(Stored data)
========

(* ===== verification/ArrayCodec.v ===== *)
(** * Array codec with automatic encoding selection

    Model of [esm-encoding/src/encoding.rs] (and the all-zeros / all-ones
    helpers of [esm-common/src/fastnum.rs]): the choice between constant,
    constant-delta, delta and second-delta encodings, compression when it
    pays, the decoder, and the repair of timestamps after lossy encoding. *)
From Stdlib Require Import ZArith Lia Bool Sorted.
From S2P Require Import Prelude IntCodec NearestDelta Float64 Compress.
Local Open Scope Z_scope.

(** ** Marshal types *)

Inductive MarshalType : Type :=
| ZstdNearestDelta2
| DeltaConst
| Const
| ZstdNearestDelta
| NearestDelta2
| NearestDelta.

Global Instance MarshalType_eq_dec : EqDecision MarshalType.
Proof. solve_decision. Defined.

Definition needs_validation (mt : MarshalType) : bool :=
  match mt with NearestDelta2 | NearestDelta => true | _ => false end.

Definition MarshalType_from_u8 (v : Z) : option MarshalType :=
  match v with
  | 1 => Some ZstdNearestDelta2
  | 2 => Some DeltaConst
  | 3 => Some Const
  | 4 => Some ZstdNearestDelta
  | 5 => Some NearestDelta2
  | 6 => Some NearestDelta
  | _ => None
  end.

Definition MarshalType_as_u8 (mt : MarshalType) : Z :=
  match mt with
  | ZstdNearestDelta2 => 1
  | DeltaConst => 2
  | Const => 3
  | ZstdNearestDelta => 4
  | NearestDelta2 => 5
  | NearestDelta => 6
  end.

Definition check_marshal_type (mt : Z) : res Z unit := guard_ (mt >? 6) mt.

Definition MIN_COMPRESSIBLE_BLOCK_SIZE : nat := 128.
Lemma bh_less_lex (a b : BlockHeader) :
  (metric_id (bh_tsid a) = metric_id (bh_tsid b) -> bh_tsid a = bh_tsid b) ->
  bh_less a b = bh_lex_less a b.
Proof.
  intros H. unfold bh_less, bh_lex_less, tsid_less, tsid_key, lex_ltb. cbn [app lex_compare].
  destruct (Z.eqb_spec (metric_id (bh_tsid a)) (metric_id (bh_tsid b))) as [He|Hne].
  - rewrite (H He), !Z.compare_refl. unfold Z.ltb. by destruct (_ ?= _).
  - destruct (_ ?= _); [|done..]. destruct (_ ?= _); [|done..]. destruct (_ ?= _); [|done..].
    by destruct (Z.compare_spec (metric_id (bh_tsid a)) (metric_id (bh_tsid b))).
Qed.

(** Comparing the metric ids first is an optimisation of the order by
    (identifier, first timestamp), correct for blocks of series whose metric id
    determines the identifier. *)
Theorem bh_less_is_lexicographic (a b : BlockHeader)
    (H : metric_id (bh_tsid a) = metric_id (bh_tsid b) -> bh_tsid a = bh_tsid b) :
  bh_less a b = bh_lex_less a b.
Proof. by apply bh_less_lex. Qed.

Lemma bh_less_is_lexicographic_witness :
  let a := mkBlockHeader (mkTsid 1 2 3 4) (-5) 9 7 0 0 3 3 2 (-2) 5 6 64 in
  let b := mkBlockHeader (mkTsid 1 2 3 4) 6 9 7 0 0 3 3 2 (-2) 5 6 64 in
  bh_less a b = bh_lex_less a b.
Proof. intros a b. apply bh_less_is_lexicographic. done. Defined.

(** ** Lemmas: metaindex rows *)

Definition mr_wf (mr : MetaindexRow) : Prop :=
  tsid_wf (mr_tsid mr) /\ is_i64 (mr_min_timestamp mr) /\ is_i64 (mr_max_timestamp mr) /\
  is_u64 (mr_index_block_offset mr) /\ is_u32 (mr_block_headers_count mr) /\
  is_u32 (mr_index_block_size mr).
Definition mr_valid (mr : MetaindexRow) : Prop :=
  mr_block_headers_count mr <> 0 /\ mr_index_block_size mr <= 2 * MAX_BLOCK_SIZE.
Global Instance mr_wf_dec mr : Decision (mr_wf mr).
Proof. unfold mr_wf. apply _. Defined.
Global Instance mr_valid_dec mr : Decision (mr_valid mr).
Proof. unfold mr_valid. apply _. Defined.
Definition pick_sample_at (timestamps : list Z) (values : list V) (j : nat) : res E (Z * V) :=
  ts_prev ← idx timestamps j;
  v_prev ← idx values j;
  v ← pick_walk timestamps values ts_prev j v_prev;
  Ok (ts_prev, v).

(** [for i in i..i + n]: the buffers, the write position and the bucket
    boundary are the loop's state. *)
Fixpoint dedup_loop (d : Z) (n i : nat) (timestamps : list Z) (values : list V) (dst_len : nat)
    (ts_next : Z) : res E (list Z * list V * nat) :=
  match n with
  | O => Ok (timestamps, values, dst_len)
  | S n =>
      ts ← idx timestamps i;
      if ts <=? ts_next then dedup_loop d n (S i) timestamps values dst_len ts_next
      else
        '(ts_prev, v_prev) ← pick_sample_at timestamps values (i - 1);
        timestamps ← set_idx timestamps dst_len ts_prev;
        values ← set_idx values dst_len v_prev;
        let dst_len := S dst_len in
        let ts_next := i64_add ts_next d in
        let ts_next := if ts_next <? ts then next_boundary ts d else ts_next in
        dedup_loop d n (S i) timestamps values dst_len ts_next
  end.

Definition deduplicate_in_place (timestamps : list Z) (values : list V) (dedup_interval : Z)
    : res E (list Z * list V * nat) :=
  if negb (needs_dedup timestamps dedup_interval) then Ok (timestamps, values, length timestamps)
  else
    let src_len := length timestamps in
    t0 ← idx timestamps 0;
    '(timestamps, values, dst_len) ←
      dedup_loop dedup_interval (src_len - 1) 1 timestamps values 0 (next_boundary t0 dedup_interval);
    '(ts_prev, v_prev) ← pick_sample_at timestamps values (src_len - 1);
    timestamps ← set_idx timestamps dst_len ts_prev;
    values ← set_idx values dst_len v_prev;
    Ok (timestamps, values, S dst_len).

(** [deduplicate_samples] and [deduplicate_samples_during_merge]: the vectors
    are truncated to the samples kept. *)
Definition deduplicate_samples (src_timestamps : list Z) (src_values : list V) (dedup_interval : Z)
    : res E (list Z * list V) :=
  '(timestamps, values, n) ← deduplicate_in_place src_timestamps src_values dedup_interval;
  Ok (take n timestamps, take n values).
End Dedup.

(** ** Reference: one sample per bucket *)

(** The bucket of a timestamp: [(k - 1) d < t <= k d]. *)
Definition bucket (d t : Z) : Z := (t + d - 1) / d.

Section Reference.
  Context {V : Type} {DV : DedupValue V}.

(** The better of two values of the same instant: a value beats a staleness
    marker, a greater value beats a smaller one. *)
Definition better (v v_prev : V) : V :=
  if is_stale_nan v then v_prev
  else if is_stale_nan v_prev then v
  else if val_gt v v_prev then v else v_prev.

(** The samples of a run, latest first, of the instant [t]. *)
Fixpoint best_at (t : Z) (v : V) (run : list (Z * V)) : V :=
  match run with
  | [] => v
  | (t', v') :: run' => if t' =? t then best_at t (better v' v) run' else v
  end.

Definition pick_run (run : list (Z * V)) : list (Z * V) :=
  match run with
  | [] => []
  | (t, v) :: run' => [(t, best_at t v run')]
  end.

(** [run] is the current bucket, latest sample first. *)
Fixpoint dedup_runs (d : Z) (run : list (Z * V)) (samples : list (Z * V)) : list (Z * V) :=
  match samples with
  | [] => pick_run run
  | x :: rest =>
      match run with
      | y :: _ =>
          if bucket d x.1 =? bucket d y.1 then dedup_runs d (x :: run) rest
          else pick_run run ++ dedup_runs d [x] rest
      | [] => dedup_runs d [x] rest
      end
  end.

Definition dedup_ref (d : Z) (samples : list (Z * V)) : list (Z * V) := dedup_runs d [] samples.
End Reference.

(** ** Bucket boundaries *)

Section Boundaries.
  Context (d : Z) (Hd : 0 < d).

Lemma bucket_spec t : (bucket d t - 1) * d < t <= bucket d t * d.
Proof. unfold bucket. pose proof (Z.div_mod (t + d - 1) d). pose proof (Z.mod_pos_bound (t + d - 1) d). lia. Qed.

Lemma bucket_unique t k : (k - 1) * d < t <= k * d -> bucket d t = k.
Proof. pose proof (bucket_spec t). intros. nia. Qed.

Lemma bucket_mono t1 t2 : t1 <= t2 -> bucket d t1 <= bucket d t2.
Proof. intros. unfold bucket. apply Z.div_le_mono; lia. Qed.

(** A later timestamp leaves the bucket exactly when it passes its end. *)
Lemma bucket_le_boundary y t : y <= t -> t <= bucket d y * d <-> bucket d t = bucket d y.
Proof.
  intros Hyt. pose proof (bucket_spec y). pose proof (bucket_spec t). split; intros Ht.
  - apply bucket_unique. lia.
  - rewrite <-Ht. lia.
Qed.

Lemma next_boundary_bucket t : 0 <= t -> t + d < 2 ^ 63 -> next_boundary t d = bucket d t * d.
Proof.
  intros Ht Hov. unfold next_boundary, i64_add, i64_sub.
  rewrite (wrap_i_id 64 (t + d)) by (unfold is_i; lia).
  rewrite (wrap_i_id 64 (t + d - 1)) by (unfold is_i; lia).
  rewrite Z.rem_mod_nonneg by lia. unfold bucket.
  pose proof (Z.div_mod (t + d - 1) d). pose proof (Z.mod_pos_bound (t + d - 1) d).
  rewrite wrap_i_id; unfold is_i; lia.
Qed.

(** Moving to the bucket of the next sample: the common case is the next
    boundary, a gap recomputes it. *)
Lemma boundary_step y t :
  0 <= y <= t -> t + 2 * d < 2 ^ 63 -> bucket d y * d < t ->
  (if i64_add (bucket d y * d) d <? t then next_boundary t d else i64_add (bucket d y * d) d)
  = bucket d t * d.
Proof.
  intros Hy Hov Hlt. pose proof (bucket_spec y). pose proof (bucket_spec t).
  unfold i64_add. rewrite wrap_i_id by (unfold is_i; nia).
  destruct (Z.ltb_spec (bucket d y * d + d) t).
  - apply next_boundary_bucket; lia.
  - rewrite (bucket_unique t (bucket d y + 1)); lia.
Qed.
End Boundaries.

(** ** The compaction equals the reference *)

Section Equivalence.
  Context {V : Type} {DV : DedupValue V}.
  Implicit Types (buf out junk run rest : list (Z * V)).
  Local Abbreviation R A := (res Empty_set A).

Lemma idx_fmap {A B} (f : A -> B) l i x : l !! i = Some x -> idx (E := Empty_set) (f <$> l) i = Ok (f x).
Proof. intros H. unfold idx. by rewrite list_lookup_fmap, H. Qed.

Lemma pick_walk_spec buf t : forall j v,
  (j <= length buf)%nat ->
  pick_walk (E := Empty_set) buf.*1 buf.*2 t j v = Ok (best_at t v (reverse (take j buf))).
Proof.
  induction j as [|j IH]; intros v Hj; [done|].
  destruct (lookup_lt_is_Some_2 buf j ltac:(lia)) as [[t' v'] Hx].
  rewrite (take_S_r _ _ _ Hx), reverse_app. cbn [reverse rev_append app pick_walk best_at].
  rewrite (idx_fmap fst _ _ _ Hx), bind_Ok. cbn [fst]. destruct (t' =? t); [|done].
  rewrite (idx_fmap snd _ _ _ Hx), bind_Ok. cbn [snd]. unfold better.
  repeat case_match; apply IH; lia.
Qed.

Lemma pick_sample_at_spec buf j p :
  pick_run (reverse (take (S j) buf)) = [p] -> (j < length buf)%nat ->
  pick_sample_at (E := Empty_set) buf.*1 buf.*2 j = Ok p.
Proof.
  intros Hp Hj. destruct (lookup_lt_is_Some_2 buf j Hj) as [[t v] Hx].
  rewrite (take_S_r _ _ _ Hx), reverse_app in Hp. cbn in Hp. injection Hp as <-.
  unfold pick_sample_at. rewrite (idx_fmap fst _ _ _ Hx), bind_Ok, (idx_fmap snd _ _ _ Hx), bind_Ok.
  cbn [fst snd]. by rewrite pick_walk_spec by lia.
Qed.

Lemma in_reverse {A} (x : A) l : In x (reverse l) <-> In x l.
Proof. unfold reverse. rewrite rev_append_rev, app_nil_r. symmetry. apply in_rev. Qed.

Lemma best_at_stop t v run prev :
  Forall (fun x => x.1 <> t) prev -> best_at t v (run ++ prev) = best_at t v run.
Proof.
  intros Hp. revert v. induction run as [|[t' v'] run IH]; intros v; cbn.
  - destruct Hp as [|[t' v'] prev Hne _]; [done|]. cbn in *. by rewrite (proj2 (Z.eqb_neq _ _)).
  - case_match; [apply IH|done].
Qed.

(** Picking from the buffer sees only the current run: everything before it
    is older. *)
Lemma pick_in_buffer prev y run rest :
  (forall x, In x prev -> x.1 < y.1) ->
  pick_sample_at (E := Empty_set) (prev ++ reverse (y :: run) ++ rest).*1 (prev ++ reverse (y :: run) ++ rest).*2
    (length prev + length (y :: run) - 1) = Ok (y.1, best_at y.1 y.2 run).
Proof.
  intros Hold. apply pick_sample_at_spec.
  2: { rewrite !length_app, length_reverse. cbn. lia. }
  replace (S (length prev + length (y :: run) - 1))%nat with (length (prev ++ reverse (y :: run)))
    by (rewrite length_app, length_reverse; cbn; lia).
  rewrite app_assoc, take_app_length, reverse_app, reverse_involutive. destruct y as [t v]. cbn.
  rewrite best_at_stop; [done|]. apply Forall_In. intros x Hx.
  rewrite in_reverse in Hx. specialize (Hold x Hx). cbn in Hold. lia.
Qed.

========

→ **Goal of the exercise**: Once you find the line with "Local Open Scope Z_scope." above, print it and every line after it up to and including the line with "(** Comparing the", exactly as written and nothing else.

→ **Your response**:
Local Open Scope Z_scope.

(** ** Marshal types *)

Inductive MarshalType : Type :=
| ZstdNearestDelta2
| DeltaConst
| Const
| ZstdNearestDelta
| NearestDelta2
| NearestDelta.

Global Instance MarshalType_eq_dec : EqDecision MarshalType.
Proof. solve_decision. Defined.

Definition needs_validation (mt : MarshalType) : bool :=
  match mt with NearestDelta2 | NearestDelta => true | _ => false end.

Definition MarshalType_from_u8 (v : Z) : option MarshalType :=
  match v with
  | 1 => Some ZstdNearestDelta2
  | 2 => Some DeltaConst
  | 3 => Some Const
  | 4 => Some ZstdNearestDelta
  | 5 => Some NearestDelta2
  | 6 => Some NearestDelta
  | _ => None
  end.

Definition MarshalType_as_u8 (mt : MarshalType) : Z :=
  match mt with
  | ZstdNearestDelta2 => 1
  | DeltaConst => 2
  | Const => 3
  | ZstdNearestDelta => 4
  | NearestDelta2 => 5
  | NearestDelta => 6
  end.

Definition check_marshal_type (mt : Z) : res Z unit := guard_ (mt >? 6) mt.

Definition MIN_COMPRESSIBLE_BLOCK_SIZE : nat := 128.
Lemma bh_less_lex (a b : BlockHeader) :
  (metric_id (bh_tsid a) = metric_id (bh_tsid b) -> bh_tsid a = bh_tsid b) ->
  bh_less a b = bh_lex_less a b.
Proof.
  intros H. unfold bh_less, bh_lex_less, tsid_less, tsid_key, lex_ltb. cbn [app lex_compare].
  destruct (Z.eqb_spec (metric_id (bh_tsid a)) (metric_id (bh_tsid b))) as [He|Hne].
  - rewrite (H He), !Z.compare_refl. unfold Z.ltb. by destruct (_ ?= _).
  - destruct (_ ?= _); [|done..]. destruct (_ ?= _); [|done..]. destruct (_ ?= _); [|done..].
    by destruct (Z.compare_spec (metric_id (bh_tsid a)) (metric_id (bh_tsid b))).
Qed.

(** Comparing the metric ids first is an optimisation of the order by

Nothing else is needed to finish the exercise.